Policy Configuration Details Event IDs
Keep track of how your LAPS policy is configured with these Event IDs:
- 10021: Policy is configured to back up the password to Windows Server Active Directory.
- 10022: Policy is configured to back up the password to Azure Active Directory.
- 10023: Windows LAPS is configured to use a legacy Microsoft LAPS policy.
Password Update Confirmation Event IDs
Monitor successful password updates with these Event IDs:
- 10018: LAPS successfully updated Active Directory with the new password.
- 10029: LAPS successfully updated Azure Active Directory with the new password.
- 10020: LAPS successfully updated the local admin account with the new password.
Blocked External Password Modification Event ID
Detect and monitor attempts to modify passwords externally:
- 10031: LAPS blocked an external request that tried to modify the password of the current managed account.
Post-Authentication Action Event IDs
Monitor post-authentication actions and status with these Event IDs:
- 10041: LAPS detected a successful authentication for the currently managed account, and a background task has been scheduled for post-authentication actions.
- 10042: The post-authentication grace period expired per policy; configured post-authentication actions will now be executed.
- 10043: LAPS failed to reset the password for the currently managed account; the system will continue retrying the password reset operation.
- 10044: LAPS successfully reset the password for the currently managed account and completed all configured post-authentication actions.
Uncategorized Event ID
This Event ID highlights issues with legacy LAPS policy settings:
- 10033: The machine is configured with legacy LAPS policy settings, but a legacy LAPS product is installed. The password will not be managed by Windows until the legacy product is uninstalled or newer LAPS policy settings are configured.
- 10066: LAPS received an LDAP_INSUFFICIENT_RIGHTS error trying to update the password using the LAPS password attribute. You should update the permissions on this computer's container using the Set-LapsADComputerSelfPermission cmdlet
- 10017: LAPS failed to update Active Directory with the new password. The current password has not been modified.
- Error code: 0x80070032
- 10015: The managed account password needs to be updated due to one or more reasons (0x1A06)

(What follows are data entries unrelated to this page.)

Lemma words_keys :
  let keys := sip_keys words_bloom in
  filter_map parse_u64 (split_on ","%char (join ","
    [to_dec_string (fst (fst keys)); to_dec_string (snd (fst keys));
     to_dec_string (fst (snd keys)); to_dec_string (snd (snd keys))]))
  = [fst (fst keys); snd (fst keys); fst (snd keys); snd (snd keys)].
Proof.
  destruct words_bloom_fields as (_ & _ & G3 & _). destruct fresh_bloom_fields as (_ & _ & F3 & _).
  cbv zeta. rewrite G3, F3. vm_compute. reflexivity.
Qed.

Lemma words_load : load_bloom_filter words_disk words_store =
  Ok (Some (from_existing (bit_vec words_bloom) (bitmap_bits words_bloom) 8 (sip_keys words_bloom))).
Proof.
  rewrite words_disk_eq, (load_bloom_filter_finished _ _ _ _ _ 8).
  - change (ws_bloom (write_stats (snd words_written))) with words_bloom.
    destruct words_bloom_fields as (G1 & _ & _ & G4).
    rewrite byte_len_length, G4, fresh_bloom_length, G1. reflexivity.
  - reflexivity.
  - reflexivity.
  - exact words_bloom_bytes.
  - exact words_total.
  - exact words_keys.
Qed.

Lemma from_existing_fields : forall bv bits k keys,
  bit_vec (from_existing bv bits k keys) = bv /\ bitmap_bits (from_existing bv bits k keys) = bits /\
  k_num (from_existing bv bits k keys) = k /\ sip_keys (from_existing bv bits k keys) = keys.
Proof. intros; repeat match goal with |- _ /\ _ => split end; reflexivity. Qed.

Ltac from_existing_field :=
  match goal with |- context [from_existing ?bv ?bits ?k ?keys] =>
    destruct (from_existing_fields bv bits k keys) as (E1 & E2 & E3 & E4) end.

Lemma words_reloaded_misses :
  map (bloom_check (from_existing (bit_vec words_bloom) (bitmap_bits words_bloom) 8 (sip_keys words_bloom)))
    sha256_words = repeat (Ok false) 8.
Proof.
  from_existing_field. rewrite words_bloom_map by assumption. rewrite E3. vm_compute. reflexivity.
Qed.

Lemma words_disk_exists : path_exists words_disk db_path = true.
Proof. rewrite words_disk_eq; apply path_exists_aw_close. Qed.

Lemma words_query_full : query words_disk words_store (hash (nth 0 word_records rec_hello)) None None = Ok [].
Proof.
  unfold query. change (ps_path words_store) with db_path. rewrite words_disk_exists. cbn [negb].
  unfold bloom_gate.
  change (is_full_hash_length (length (hash (nth 0 word_records rec_hello)))) with true.
  cbn iota beta. rewrite words_load. cbn iota beta.
  from_existing_field. rewrite words_bloom_check by assumption. rewrite E3.
  match goal with |- context [forallb ?g ?l] => replace (forallb g l) with false by (vm_compute; reflexivity) end.
  reflexivity.
Qed.

Lemma words_query_prefix : query words_disk words_store (firstn 4 (hash (nth 0 word_records rec_hello))) None None
    = Ok [nth 0 word_records rec_hello].
Proof.
  unfold query. change (ps_path words_store) with db_path. rewrite words_disk_exists. cbn [negb].
  unfold bloom_gate.
  change (is_full_hash_length (length (firstn 4 (hash (nth 0 word_records rec_hello))))) with false.
  cbn [obind negb]. rewrite words_disk_eq. unfold open_parquet, aw_close, disk_put.
  rewrite String.eqb_refl. cbn [obind]. unfold matching_row_groups, selected_rows. cbn [row_groups].
  rewrite append_kv_rows. vm_compute. reflexivity.
Qed.

(** C3 (code bug).  [finish] stores the item count, [load_bloom_filter] passes
    it to [from_existing] as the number of hash functions.  After writing the
    eight records [word_records], the filter built while writing has 7 hash
    functions and answers maybe-present for each of the eight hashes; the filter
    loaded back has the same bitmap, size and keys but 8 hash functions, and
    answers definitely-absent for each of them, so the query on the full hash of
    the first record returns nothing. *)
Theorem bloom_filter_reload_mismatch :
  k_num words_bloom = 7 /\
  map (bloom_check words_bloom) sha256_words = repeat (Ok true) 8 /\
  load_bloom_filter words_disk words_store =
    Ok (Some (from_existing (bit_vec words_bloom) (bitmap_bits words_bloom) 8 (sip_keys words_bloom))) /\
  map (bloom_check (from_existing (bit_vec words_bloom) (bitmap_bits words_bloom) 8 (sip_keys words_bloom)))
    sha256_words = repeat (Ok false) 8 /\
  query words_disk words_store (hash (nth 0 word_records rec_hello)) None None = Ok [] /\
  query words_disk words_store (firstn 4 (hash (nth 0 word_records rec_hello))) None None
    = Ok [nth 0 word_records rec_hello].
Proof.
  exact (conj words_bloom_k (conj words_bloom_hits (conj words_load
          (conj words_reloaded_misses (conj words_query_full words_query_prefix))))).
Qed.

(** ** A failed or absent membership filter *)

Lemma bloom_meta_loop_no_keys : forall md acc,
  forallb (fun kv => negb (is_bloom_key (key kv))) md = true ->
  bloom_meta_loop md acc = Ok acc.
Proof.
  induction md as [|kv rest IH]; intros acc H; [reflexivity|].
  cbn [forallb] in H. apply andb_prop in H as [Hk Hr].
  unfold is_bloom_key in Hk.
  destruct (String.eqb (key kv) META_BLOOM_BITMAP) eqn:E1; [discriminate|].
  destruct (String.eqb (key kv) META_BLOOM_KEYS) eqn:E2; [discriminate|].
  destruct (String.eqb (key kv) META_BLOOM_ITEMS) eqn:E3; [discriminate|].
  cbn [bloom_meta_loop]. rewrite E1, E2, E3. apply IH, Hr.
Qed.

Lemma forallb_filter_self : forall (A : Type) (p : A -> bool) l, forallb p (filter p l) = true.
Proof.
  intros A p l. apply forallb_forall. intros x Hx. apply filter_In in Hx. tauto.
Qed.

Lemma load_bloom_filter_stripped : forall d s pf,
  load_bloom_filter (disk_put d (ps_path s) (Some (strip_filter pf))) s = Ok None.
Proof.
  intros d s pf. unfold load_bloom_filter, open_parquet, disk_put.
  rewrite String.eqb_refl. cbn [obind].
  unfold strip_filter. cbn [key_value_metadata].
  destruct (key_value_metadata pf) as [md|]; [|reflexivity]. cbn [option_map].
  rewrite bloom_meta_loop_no_keys by apply forallb_filter_self. reflexivity.
Qed.

(** C10 (amended).  When loading the membership filter fails with an error or
    finds no complete filter, [query] does not prune: it returns exactly what
    it returns on the same file with the filter entries removed. *)
Theorem query_ignores_failed_filter : forall d s pf prefix algo limit,
  d (ps_path s) = Some (Some pf) ->
  (load_bloom_filter d s = Ok None \/ exists e, load_bloom_filter d s = Err e) ->
  query d s prefix algo limit
  = query (disk_put d (ps_path s) (Some (strip_filter pf))) s prefix algo limit.
Proof.
  intros d s pf prefix algo limit Hd Hl.
  assert (Hg : bloom_gate d s prefix = Ok true).
  { unfold bloom_gate. destruct (is_full_hash_length (length prefix)); [|reflexivity].
    destruct Hl as [Hl|[e Hl]]; rewrite Hl; reflexivity. }
  assert (Hg' : bloom_gate (disk_put d (ps_path s) (Some (strip_filter pf))) s prefix = Ok true).
  { unfold bloom_gate. rewrite load_bloom_filter_stripped.
    destruct (is_full_hash_length (length prefix)); reflexivity. }
  unfold query. rewrite Hg, Hg'.
  unfold path_exists, open_parquet, disk_put. rewrite String.eqb_refl, Hd.
  reflexivity.
Qed.

Lemma query_ignores_failed_filter_witness :
  load_bloom_filter (malformed_disk [kv META_BLOOM_BITMAP "!!!!"%string]) (ParquetStorage_new db_path keys0)
    = Err "Invalid base64"%string /\
  query (malformed_disk [kv META_BLOOM_BITMAP "!!!!"%string]) (ParquetStorage_new db_path keys0)
    sha256_hello None None
  = query (disk_put (malformed_disk [kv META_BLOOM_BITMAP "!!!!"%string])
             (ps_path (ParquetStorage_new db_path keys0))
             (Some (strip_filter (malformed_file [kv META_BLOOM_BITMAP "!!!!"%string]))))
          (ParquetStorage_new db_path keys0) sha256_hello None None.
Proof.
  split; [vm_compute; reflexivity|].
  apply (query_ignores_failed_filter (malformed_disk [kv META_BLOOM_BITMAP "!!!!"%string])
           (ParquetStorage_new db_path keys0) (malformed_file [kv META_BLOOM_BITMAP "!!!!"%string])).
  - vm_compute; reflexivity.
  - right. exists "Invalid base64"%string. vm_compute; reflexivity.
Defined.

(** C10 (counterexample).  Filter entries that are malformed yet load (a keys
    value with a fifth, unparsable item, an all-zero bitmap) make the
    full-length query for a stored hash return nothing, while the same file
    without them returns the record; an empty bitmap with well-formed keys
    makes the query panic. *)
Lemma query_malformed_filter_prunes :
  load_bloom_filter (malformed_disk malformed_filter_md) (ParquetStorage_new db_path keys0)
    = Ok (Some (from_existing [0; 0; 0] 24 1 ((0, 0), (0, 0)))) /\
  query (malformed_disk malformed_filter_md) (ParquetStorage_new db_path keys0)
    sha256_hello None None = Ok [] /\
  query (disk_put (malformed_disk malformed_filter_md) db_path
           (Some (strip_filter (malformed_file malformed_filter_md))))
        (ParquetStorage_new db_path keys0) sha256_hello None None = Ok [rec_hello] /\
  query (malformed_disk [kv META_BLOOM_BITMAP ""%string; kv META_BLOOM_KEYS "1,2,3,4"%string;
                         kv META_BLOOM_ITEMS "1"%string])
        (ParquetStorage_new db_path keys0) sha256_hello None None = Panic.
Proof. repeat match goal with |- _ /\ _ => split end; vm_compute; reflexivity. Qed.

Account does not have a password expiration attribute
The policy authority has changed
The policy is configured for password encryption but the encrypted password attribute was not found
The policy was changed to specify a different password encryption target
Local state is missing and/or inconsistent with directory state
- 10009: LAPS is configured to backup passwords to Active Directory.
- 10055: LAPS is using the following domain controller:
- 10052: LAPS is processing the current policy per normal background scheduling.
- 10011: LAPS failed when querying Active Directory for the current computer state. Error code: 0x80070031
- 10054: LAPS is processing the current policy in response to a Group Policy change notification.
- 10057: LAPS was unable to bind over LDAP to the domain controller:
Error code: 0x31
Get-WinEvent PowerShell Example
In addition to understanding the new Windows LAPS Event IDs, you can also use PowerShell to monitor your environment effectively. Here's a simple example of how to use PowerShell to query the Microsoft-Windows-LAPS/Operational log for events with the Event ID 10033:
$Filter = @' <QueryList> <Query Id="5" Path="Microsoft-Windows-LAPS/Operational"> <Select Path="Microsoft-Windows-LAPS/Operational">*[System[(EventID=10033)]]</Select> </Query> </QueryList> '@ Get-WinEvent -LogName "Microsoft-Windows-LAPS/Operational" -FilterXPath $Filter
XPath Queries and Excel Spreadsheet
Additionally, all the XPath queries are available on my GitHub repository, and you can download the Excel spreadsheet containing the Event IDs. These resources will help you easily integrate the Event IDs into your monitoring strategy.
Understanding and monitoring the new Windows LAPS Event IDs is essential for keeping your environment secure and well-managed. By keeping track of these Event IDs, you can identify potential security risks, track policy configurations, and ensure smooth password management. Make sure to integrate these Event IDs into your monitoring strategy to maintain a secure and efficient Windows environment.